Review of Zhou Hang’s Spring Tiding

Zhou Hang’s directorial debut, Spring Tiding, is a beautiful film in every respect. From the opening shot of Jia’s face to the high angle on an empty swimming pool to hazy scenes in the church, this short is a delight to watch. The acing is top-notch and the story is compelling, and even heart-wrenching. Produced under the aegis of the American Film Institute, Spring Tiding signals loud and clear that Zhou Hang has a promising career ahead of her. This fact is reinforced by the film winning  the Director’s Guild of America’s Best Asian American Student Filmmaker award for 2021.

The film pulls us in right away with a close up on the face of Jia, played very convincingly by Leann Lei. She’s practicing a speech that she plans to give to her daughter. We discover that Jia, whose husband was dismayed that his wife gave birth to a daughter, left the baby girl outside a supermarket, protected only by a red umbrella. A couple of decades, Jia has managed to trace her daughter, Mei, to Los Angeles, where she is at the beginning of the film.

The story, though, is not primarily about Jia, but about her other daughter, Yiru, played by Shavvon Lin. Yiru is clearly not that interested in her mother’s search for her missing sister. We very quickly get the sense that Yiru is treated a bit as an afterthought by her mother. Yiru tries to help her mother with her English pronunciation, but she’d clearly rather be somewhere else. The only thing that Yiru is really interested in doing in Los Angeles is checking out the schools. She knows her parents probably can’t afford it, but she asks anyways. The silence from her mother after Yiru asks this question is a painful moment. When Jia does finally respond, she says that perhaps Mei can help Yiru figure out the school situation once they find her. The message here is clear: Yiru, already at a disadvantage by being a girl, is playing second fiddle in her mother’s eyes to a daughter she doesn’t even know.

One can only imagine the pain a child would feel having to tag along while a parent looks desperately for a lost sibling, all the while paying little to no attention to her. It is in this sense that mother and daughter are together, but alone. They just do not connect. Jia is willing to fly across the ocean to search for a daughter she abandoned and never knew, but can’t be bother to take seriously the questions she’s getting from the daughter she does know, and who came all this way with her and who is helping her with her English and translating everything for her. Jia, I felt, was really trying to assuage her guilt.

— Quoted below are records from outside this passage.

Lemma last_byte_app a s : last_byte (a +:+ s) = match last_byte s with Some b => Some b | None => last_byte a end.
Proof.
  induction a as [|x a IH]; [rewrite app_nil_s; by destruct (last_byte s)|]. rewrite app_cons_s. cbn [last_byte].
  destruct (a +:+ s) as [|y t] eqn:E.
  - destruct a; [|done]. rewrite app_nil_s in E. by subst.
  - rewrite IH. destruct (last_byte s) as [b|] eqn:Es; [done|]. destruct a; [|done]. rewrite app_nil_s in E. subst s.
    exfalso. clear -Es. revert y Es. induction t as [|z t IH]; intros y; [done|]. cbn [last_byte]. apply IH.
Qed.
Lemma last_byte_encode c : scalar c = true -> exists b, last_byte (encode_char c) = Some b
  /\ if (c <? 128)%N then Ascii.N_of_ascii b = c else (128 <= Ascii.N_of_ascii b)%N.
Proof.
  intros Hc. unfold encode_char. destruct (c <? 128)%N eqn:E.
  - exists (byte c). split; [done|]. apply N_byte. apply N.ltb_lt in E. lia.
  - exists (byte (128 + c mod 64)). assert (Hm : (c mod 64 < 64)%N) by (apply N.mod_lt; lia). rewrite N_byte by lia. split; [|lia].
    destruct (c <? 2048)%N; [done|]. by destruct (c <? 65536)%N.
Qed.
Lemma last_char s b : utf8 s = true -> last_byte s = Some b -> is_ascii b = true -> last (chars s) = Some (Ascii.N_of_ascii b).
Proof.
  unfold utf8. intros [Hs Hu]%andb_prop Hb Ha. apply eqb_s_true in Hu. rewrite <-Hu in Hb.
  destruct (chars s) as [|c l _] using rev_ind; [done|]. rewrite last_snoc. rewrite forallb_app in Hs. apply andb_prop in Hs as [_ Hs].
  cbn [forallb] in Hs. rewrite andb_true_r in Hs. rewrite of_chars_app in Hb. cbn [of_chars] in Hb. rewrite app_nil_r_s, last_byte_app in Hb.
  destruct (last_byte_encode c Hs) as (b' & H1 & H2). rewrite H1 in Hb. injection Hb as ->. unfold is_ascii in Ha. apply N.ltb_lt in Ha.
  destruct (c <? 128)%N; [by rewrite H2|lia].
Qed.
Lemma first_char s a : first_byte s = Some a -> is_ascii a = true -> head (chars s) = Some (Ascii.N_of_ascii a).
Proof. destruct s as [|x s]; [done|]. cbn [first_byte]. intros [= ->] H. by rewrite chars_ascii_cons. Qed.

Lemma strip_bytes s a b : utf8 s = true -> first_byte s = Some a -> is_ascii a = true -> is_space (Ascii.N_of_ascii a) = false ->
  last_byte s = Some b -> is_ascii b = true -> is_space (Ascii.N_of_ascii b) = false -> strip s = s.
Proof.
  intros Hu Ha H1 H2 Hb H3 H4. apply strip_edges; [done| |]; [by rewrite (first_char s a Ha H1)|by rewrite (last_char s b Hu Hb H3)].
Qed.

Lemma first_byte_app a s : a <> EmptyString -> first_byte (a +:+ s) = first_byte a.
Proof. by destruct a. Qed.
Lemma fmt_N_first n : exists a, first_byte (fmt_N n) = Some a /\ is_digit a = true.
Proof. destruct (fmt_N_cons n) as (a & s & -> & Ha). by exists a. Qed.
Lemma last_byte_all f s : forallb_s f s = true -> s <> EmptyString -> exists b, last_byte s = Some b /\ f b = true.
Proof.
  induction s as [|a s IH]; [done|]. cbn [forallb_s last_byte]. intros [Ha Hs]%andb_prop _. destruct s as [|b s]; [by exists a|]. by apply IH.
Qed.
Lemma fmt_N_last n : exists b, last_byte (fmt_N n) = Some b /\ is_digit b = true.
Proof. apply last_byte_all; [apply fmt_N_digits|]. destruct (fmt_N_cons n) as (a & s & -> & _). done. Qed.

Lemma digit_ascii a : is_digit a = true -> is_ascii a = true /\ is_space (Ascii.N_of_ascii a) = false.
Proof.
  intros (d & Hd & ->)%is_digit_inv.
  by apply (all_below_spec 10 (fun d => is_ascii (digit d) && negb (is_space (Ascii.N_of_ascii (digit d)))) ltac:(vm_compute; reflexivity)) in Hd
    as [H1 H2%negb_true_iff]%andb_prop.
Qed.
Lemma digits_ascii s : forallb_s is_digit s = true -> forallb_s is_ascii s = true.
Proof. apply forallb_s_impl. intros a Ha. by apply digit_ascii. Qed.

(** *** Ports, read again *)

Definition port_byte (a : Ascii.ascii) : bool := is_digit a || Ascii.eqb a "-"%char.

Lemma range_text low high : forallb_s port_byte (fmt_N low +:+ "-" +:+ fmt_N high) = true.
Proof.
  rewrite !forallb_s_app. assert (G : forall n, forallb_s port_byte (fmt_N n) = true).
  { intros n. eapply forallb_s_impl; [|apply fmt_N_digits]. intros a Ha. unfold port_byte. by rewrite Ha. }
  by rewrite !G.
Qed.
Lemma port_byte_ascii a : port_byte a = true -> is_ascii a = true.
Proof. unfold port_byte. intros [H|H%Ascii.eqb_eq]%orb_prop; [by apply digit_ascii|by subst]. Qed.

Lemma range_strip low high : strip (fmt_N low +:+ "-" +:+ fmt_N high) = fmt_N low +:+ "-" +:+ fmt_N high.
Proof.
  destruct (fmt_N_first low) as (a & Ha & Da). destruct (fmt_N_last high) as (b & Hb & Db).
  destruct (digit_ascii a Da) as [A1 A2]. destruct (digit_ascii b Db) as [B1 B2]. eapply strip_bytes; [|rewrite first_byte_app; [exact Ha|]|done|done| |done|done].
  - apply utf8_ascii. eapply forallb_s_impl; [apply port_byte_ascii|apply range_text].
  - by destruct (fmt_N_cons low) as (x & s & -> & _).
  - rewrite !last_byte_app. by rewrite Hb.
Qed.

Lemma range_not_decimal low high : forallb (fun c => bool_decide (is_Some (py_decimal c))) (chars (fmt_N low +:+ "-" +:+ fmt_N high)) = false.
Proof.
  rewrite chars_ascii_forallb by (eapply forallb_s_impl; [apply port_byte_ascii|apply range_text]). rewrite !forallb_s_app.
  assert (forallb_s (fun a => bool_decide (is_Some (py_decimal (Ascii.N_of_ascii a)))) "-" = false) as ->; [done|]. cbn [andb]. apply andb_false_r.
Qed.

Lemma range_reads low high : (low <= 65535)%N -> (high <= 65535)%N -> port_range (fmt_N low +:+ "-" +:+ fmt_N high) = Some (low, high).
Proof.
  intros Hl Hh. destruct (digits_value low Hl) as [L1 L2]. destruct (digits_value high Hh) as [H1 H2]. unfold port_range.
  change ("-" +:+ fmt_N high) with (String "-"%char (fmt_N high)). rewrite split_once_at by (by apply (bytes_no is_digit); [apply fmt_N_digits|]).
  cbn [mbind option_bind]. unfold port_part. rewrite !fmt_N_digits, L1, H1. destruct (fmt_N_cons low) as (x & s & Es & _). destruct (fmt_N_cons high) as (y & t & Et & _).
  assert (P1 : (1 <=? String.length (fmt_N low))%nat = true) by by rewrite Es. assert (P2 : (1 <=? String.length (fmt_N high))%nat = true) by by rewrite Et.
  rewrite P1, P2, !(proj2 (Nat.leb_le _ 5)) by done. cbn [andb]. change (default 0%Z (Some ?x)) with x. by rewrite !N2Z.id.
Qed.

Lemma port_stable v w : port v = Ok w -> stable port w.
Proof.
  unfold port, stable. assert (Hnum : forall z u, port_number z = Ok u -> match u with
    | Num _ => match strict_int u with Some number => port_number number | None => refused "invalid port" end | _ => Ok u end = Ok u).
  { intros z u Hz. destruct (port_number_stable _ _ Hz) as [-> _]. exact Hz. }
  destruct v as [| |n|t| |]; try done.
  - destruct (strict_int _) as [z|]; [|done]. intros H. destruct (port_number_stable _ _ H) as [-> _]. exact H.
  - destruct (negb _ && _).
    + intros H. destruct (port_number_stable _ _ H) as [-> _]. by apply (Hnum _ _ H).
    + destruct (port_range (strip t)) as [[low high]|]; [|done]. destruct ((1 <=? low) && (low <=? high) && (high <=? 65535))%N eqn:Hr; [|done].
      intros [= <-]. rewrite range_strip, range_not_decimal, andb_false_r.
      apply andb_prop in Hr as [Hr H3%N.leb_le]. apply andb_prop in Hr as [H1%N.leb_le H2%N.leb_le].
      rewrite range_reads by lia. by rewrite !(proj2 (N.leb_le _ _)).
Qed.

(** *** Domains *)

(** ASCII text without capitals: what [to_lowercase] leaves alone. *)
Definition is_plain (a : Ascii.ascii) : bool := is_ascii a && negb ((65 <=? Ascii.N_of_ascii a) && (Ascii.N_of_ascii a <=? 90))%N.
Definition lowercase_law (UT : UnicodeText) : Prop := forall s, forallb_s is_plain s = true -> to_lowercase s = s.

Lemma ascii_lowercase : lowercase_law ascii_text.
Proof.
  intros s. cbn [to_lowercase ascii_text]. induction s as [|a s IH]; [done|]. cbn [forallb_s ascii_lower]. intros [Ha Hs]%andb_prop.
  unfold is_plain in Ha. apply andb_prop in Ha as [_ Ha]. apply negb_true_iff in Ha. cbv zeta. by rewrite Ha, IH.
Qed.

Definition domain_byte (a : Ascii.ascii) : bool := is_lower_or_digit a || Ascii.eqb a "-"%char || Ascii.eqb a "."%char || Ascii.eqb a "*"%char.

Lemma trim_end_again b s : trim_end_byte b (trim_end_byte b s) = trim_end_byte b s.
Proof.
  induction s as [|a s IH]; [done|]. cbn [trim_end_byte]. cbv zeta. destruct (str_empty (trim_end_byte b s) && Ascii.eqb a b) eqn:E; [done|].
  cbn [trim_end_byte]. cbv zeta. by rewrite IH, E.
Qed.

Lemma dns_bytes host : is_dns_name host = true -> forallb_s domain_byte host = true.
Proof.
  unfold is_dns_name. intros [_ H]%andb_prop. rewrite <-(join_split dot host). apply forallb_s_join; [done|].
  apply list.Forall_forall. intros label Hin%list_elem_of_In. rewrite forallb_forall in H. specialize (H label Hin). unfold is_label in H.
  apply andb_prop in H as [H _]. apply andb_prop in H as [H _]. apply andb_prop in H as [_ H]. eapply forallb_s_impl; [|exact H].
  intros a Ha. unfold domain_byte. by rewrite Ha.
Qed.
Lemma domain_byte_all (P : Ascii.ascii -> bool) : forallb (fun n => implb (domain_byte (Ascii.ascii_of_nat n)) (P (Ascii.ascii_of_nat n))) (seq 0 256) = true ->
  forall a, domain_byte a = true -> P a = true.
Proof.
  intros H a Ha. rewrite forallb_forall in H. specialize (H (Ascii.nat_of_ascii a)). rewrite Ascii.ascii_nat_embedding in H.
  rewrite Ha in H. apply H. apply in_seq. pose proof (Ascii.nat_ascii_bounded a). lia.
Qed.
Lemma domain_byte_plain a : domain_byte a = true -> is_plain a = true.
Proof. apply domain_byte_all. vm_compute. reflexivity. Qed.
Lemma domain_byte_ascii a : domain_byte a = true -> is_ascii a = true.
Proof. apply domain_byte_all. vm_compute. reflexivity. Qed.
Lemma domain_byte_space a : domain_byte a = true -> negb (is_space (Ascii.N_of_ascii a)) = true.
Proof. apply (domain_byte_all (fun a => negb (is_space (Ascii.N_of_ascii a)))). vm_compute. reflexivity. Qed.

Section stable.
Context {UT : UnicodeText} {FT : FloatText} (Hlower : lowercase_law UT).

Record domain_text (c : string) : Prop := {
  dt_bytes : forallb_s domain_byte c = true;
  dt_trim : trim_end_byte "."%char c = c;
  dt_length : (char_len c <= 255)%nat;
  dt_host : let host := default c (strip_prefix "*." c) in
    (str_empty host || contains_s "*" host || contains_s "/" host || negb (is_dns_name host)) = false;
}.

She wasn’t engaged in this search for the sake of Mei, but for herself alone at the expense of Yiru.

Jia’s search eventually brings her to a church. Here, in a wonderful scene, Air takes communion. Without giving too much away, this scene is a turning point for Yiru, who decides to confront her mother. The denouement, in a striking scene in an empty pool, will stick with audiences for a long time. The symbolism of the empty pool is clear: something is missing in this relationship. We should also mention the use of a red umbrella as a symbol. Jia tells Yiru that her grandmother carried the umbrella until she was 90. Then, when Mei was born, Jia left the umbrella with her. Somehow in the chain of transmission from grandmother to daughter to granddaughter, Yiru missed out and was never afforded the umbrella’s protection the way her sister, mother and grandmother were.

The film, quite deservedly, has won multiple awards already. In addition to the DGA award mentioned above, Spring Tiding has won accolades at the London Independent Film Awards, the Los Angeles Independent Film Awards and the Indie Short Fest, among others.

Zhou Hang is now a Directing Fellow at the American Film Institute, and has also studied film and TV in China and Sweden. At the moment she is developing a feature length project called, The Reunion.